• [Problem requirements]: Here is a block of entries. Write out its lines exactly, from the first through the one containing "replace (off + a".

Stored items
(** C1, as amended.  When [load_data] has built its label matrices, each
    set has 1000 points, point [i] being the two values drawn for it; its
    label is 1 when the squared distance to (0.5, 0.5), computed in float32,
    is below the float32 nearest to 1/(2 pi), and 0 otherwise; in a set where
    both labels occur the label is the two-column indicator row, [[0, 1]] for
    1 and [[1, 0]] for 0 (in a set where no point is inside, the rows have one
    column). *)
Theorem load_data_labels_float32 (g : nat -> spec_float) (pos : nat)
    (trainX testX : F32.tensor) (trainY testY : matrix) :
  F32.load_data_generate g pos = Ok (trainX, trainY, testX, testY) ->
  labelled32 g pos trainX trainY /\ labelled32 g (pos + 2000) testX testY.
Proof. apply F32_load_data_generate_labelled. Qed.

(** Both labels occur in each set drawn from [demo32]. *)
Lemma demo32_inside (off a : nat) :
  (off mod 4 = 0)%nat -> inside_at demo32 off (2 * a) = true.
Proof.
  intros Hoff. unfold inside_at, demo32.
  replace (off + 2 * (2 * a))%nat with (off + a * 4)%nat by lia.
  replace (off + a * 4 + 1)%nat with (off + 1 + a * 4)%nat by lia.
  rewrite !Nat.Div0.mod_add. rewrite Nat.Div0.add_mod, Hoff. 
  change ((0 + 1 mod 4) mod 4)%nat with 1%nat. cbv beta iota. vm_compute. reflexivity.
Qed.

Lemma demo32_outside (off a : nat) :
  (off mod 4 = 0)%nat -> inside_at demo32 off (2 * a + 1) = false.
Proof.
  intros Hoff. unfold inside_at, demo32.
  replace (off + 2 * (2 * a + 1))%nat with (off + 2 + a * 4)%nat by lia.
  replace (off + 2 + a * 4 + 1)%nat with (off + 3 + a * 4)%nat by lia.
  rewrite !Nat.Div0.mod_add.
  rewrite (Nat.Div0.add_mod off 2), (Nat.Div0.add_mod off 3), Hoff.
  change ((0 + 2 mod 4) mod 4)%nat with 2%nat.
  change ((0 + 3 mod 4) mod 4)%nat with 3%nat. cbv beta iota. vm_compute. reflexivity.
Qed.

Lemma demo32_labels (off : nat) :
  (off mod 4 = 0)%nat ->
  exists Y, to_one_hot (F32.disk_labels (F32.sample demo32 off 1000 2)) = Ok Y.
Proof.
  intros Hoff. eexists. apply to_one_hot_binary. intros k. split.
  - apply F32_disk_labels_binary.
  - intros [-> | ->]; apply list_elem_of_lookup.
    + exists 1%nat. rewrite F32_sample_labels by lia.
      pose proof (demo32_outside off 0 Hoff) as Ho.
      change (2 * 0 + 1)%nat with 1%nat in Ho. by rewrite Ho.
    + exists 0%nat. rewrite F32_sample_labels by lia.
      pose proof (demo32_inside off 0 Hoff) as Hi.
      change (2 * 0)%nat with 0%nat in Hi. by rewrite Hi.
Qed.

Lemma demo32_run :
  exists trainY testY,
    F32.load_data_generate demo32 0
    = Ok (F32.sample demo32 0 1000 2, trainY, F32.sample demo32 2000 1000 2, testY).
Proof.
  destruct (demo32_labels 0 eq_refl) as [trainY H1].
  destruct (demo32_labels 2000 eq_refl) as [testY H2].
  exists trainY, testY. by apply F32_load_data_generate_run.
Qed.

(** On [demo32] the first training point, (0.5, 0.5), has the row [[0, 1]]
    and the second, (0, 0), the row [[1, 0]]. *)
Lemma load_data_labels_float32_witness :
  exists trainX trainY testX testY,
    F32.load_data_generate demo32 0 = Ok (trainX, trainY, testX, testY) /\
    (labelled32 demo32 0 trainX trainY /\ labelled32 demo32 (0 + 2000) testX testY) /\
    trainX !! 0%nat = Some [F32.half; F32.half] /\ trainY !! 0%nat = Some [0; 1] /\
    trainX !! 1%nat = Some [F32.zero; F32.zero] /\ trainY !! 1%nat = Some [1; 0].
Proof.
  destruct demo32_run as (trainY & testY & Hrun).
  pose proof (load_data_labels_float32 demo32 0 _ _ _ _ Hrun) as Hlab.
  eexists _, _, _, _. split; [exact Hrun|]. split; [exact Hlab|].
  destruct Hlab as [(_ & _ & Htr) _].
  assert (Hboth : exists a b, (a < 1000)%nat /\ (b < 1000)%nat /\
            inside_at demo32 0 a = true /\ inside_at demo32 0 b = false).
  { exists 0%nat, 1%nat. repeat split; lia || (vm_compute; reflexivity). }
  destruct (Htr 0%nat ltac:(lia)) as (Hx0 & _ & Hy0 & _).
  destruct (Htr 1%nat ltac:(lia)) as (Hx1 & _ & Hy1 & _).
  split; [exact Hx0|]. split; [exact (Hy0 Hboth)|].
  split; [exact Hx1|]. exact (Hy1 Hboth).
Defined.

(** Rounding decides at the circle: the point (14050775, 11957641) * 2^-24
    is inside the disk, its squared distance to the centre is even below the
    float32 threshold, but the float32 sum of the squares is the threshold
    itself and the test fails. *)
Lemma disk_edge_rounding :
  let px := S754_finite false 14050775 (-24) in
  let py := S754_finite false 11957641 (-24) in
  (SF2R px - 1/2) ^ 2 + (SF2R py - 1/2) ^ 2 < SF2R (S754_finite false 10680707 (-26)) /\
  inside32 px py = false.
Proof.
  cbv zeta. split; [|vm_compute; reflexivity].
  unfold SF2R, powerRZ.
  change (Pos.to_nat 24) with 24%nat. change (Pos.to_nat 26) with 26%nat.
  simpl pow. lra.
Qed.

(** ** When the labelling raises *)

Lemma F32_labels_raise (g : nat -> spec_float) (off : nat) :
  (exists e, to_one_hot (F32.disk_labels (F32.sample g off 1000 2)) = Raise e) <->
  forall a, (a < 1000)%nat -> inside_at g off a = true.
Proof.
  assert (Hlen : length (F32.disk_labels (F32.sample g off 1000 2)) = 1000%nat).
  { by rewrite F32_disk_labels_length, F32_sample_length. }
  rewrite to_one_hot_labels_raise by apply F32_disk_labels_binary. split.
  - intros [_ Hall] a Ha.
    pose proof (F32_sample_labels g off 1000 a Ha) as Hl.
    apply list_elem_of_lookup_2, Hall in Hl. by destruct (inside_at g off a).
  - intros Hall. split.
    + intros Hnil. rewrite Hnil in Hlen. discriminate.
    + intros k (a & Ha)%list_elem_of_lookup.
      assert (Ha' : (a < 1000)%nat) by (rewrite <- Hlen; by eapply lookup_lt_Some).
      rewrite (F32_sample_labels g off 1000 a Ha'), (Hall a Ha') in Ha. congruence.
Qed.

(** X8. The labelling of [load_data] (lines 29 to 35) raises exactly when
    every training point, or every test point, passes the float32 test of
    the disk: all labels of that set are 1 and the encoder has a single
    column; the error is [IndexError]. *)
Theorem load_data_index_error_float32 (g : nat -> spec_float) (pos : nat) :
  (F32.load_data_generate g pos = Raise IndexError <->
   (forall a, (a < 1000)%nat -> inside_at g pos a = true) \/
   (forall a, (a < 1000)%nat -> inside_at g (pos + 2000) a = true)) /\
  (forall e, F32.load_data_generate g pos = Raise e -> e = IndexError).
Proof.
  pose proof (F32_labels_raise g pos) as Htr.
  pose proof (F32_labels_raise g (pos + 2000)) as Hte.
  unfold F32.load_data_generate. cbv zeta. rewrite N_eq.
  change (1000 * 2)%nat with 2000%nat.
  destruct (to_one_hot (F32.disk_labels (F32.sample g pos 1000 2))) as [Y1|e1] eqn:H1.
  - rewrite bind_Ok.
    destruct (to_one_hot (F32.disk_labels (F32.sample g (pos + 2000) 1000 2)))
      as [Y2|e2] eqn:H2.
    + rewrite bind_Ok. split; [|discriminate]. split; [discriminate|].
      intros [Hall|Hall].
      * apply Htr in Hall as [e ?]. discriminate.
      * apply Hte in Hall as [e ?]. discriminate.
    + rewrite bind_Raise. pose proof (to_one_hot_Raise _ _ H2) as ->.
      split; [|by intros e [= <-]]. split; [|reflexivity].
      intros _. right. apply Hte. by exists IndexError.
  - rewrite bind_Raise. pose proof (to_one_hot_Raise _ _ H1) as ->.
    split; [|by intros e [= <-]]. split; [|reflexivity].
    intros _. left. apply Htr. by exists IndexError.
Qed.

• [Solution to the exercise]:
(** C1, as amended.  When [load_data] has built its label matrices, each
    set has 1000 points, point [i] being the two values drawn for it; its
    label is 1 when the squared distance to (0.5, 0.5), computed in float32,
    is below the float32 nearest to 1/(2 pi), and 0 otherwise; in a set where
    both labels occur the label is the two-column indicator row, [[0, 1]] for
    1 and [[1, 0]] for 0 (in a set where no point is inside, the rows have one
    column). *)
Theorem load_data_labels_float32 (g : nat -> spec_float) (pos : nat)
    (trainX testX : F32.tensor) (trainY testY : matrix) :
  F32.load_data_generate g pos = Ok (trainX, trainY, testX, testY) ->
  labelled32 g pos trainX trainY /\ labelled32 g (pos + 2000) testX testY.
Proof. apply F32_load_data_generate_labelled. Qed.

(** Both labels occur in each set drawn from [demo32]. *)
Lemma demo32_inside (off a : nat) :
  (off mod 4 = 0)%nat -> inside_at demo32 off (2 * a) = true.
Proof.
  intros Hoff. unfold inside_at, demo32.
  replace (off + 2 * (2 * a))%nat with (off + a * 4)%nat by lia.
  replace (off + a * 4 + 1)%nat with (off + 1 + a * 4)%nat by lia.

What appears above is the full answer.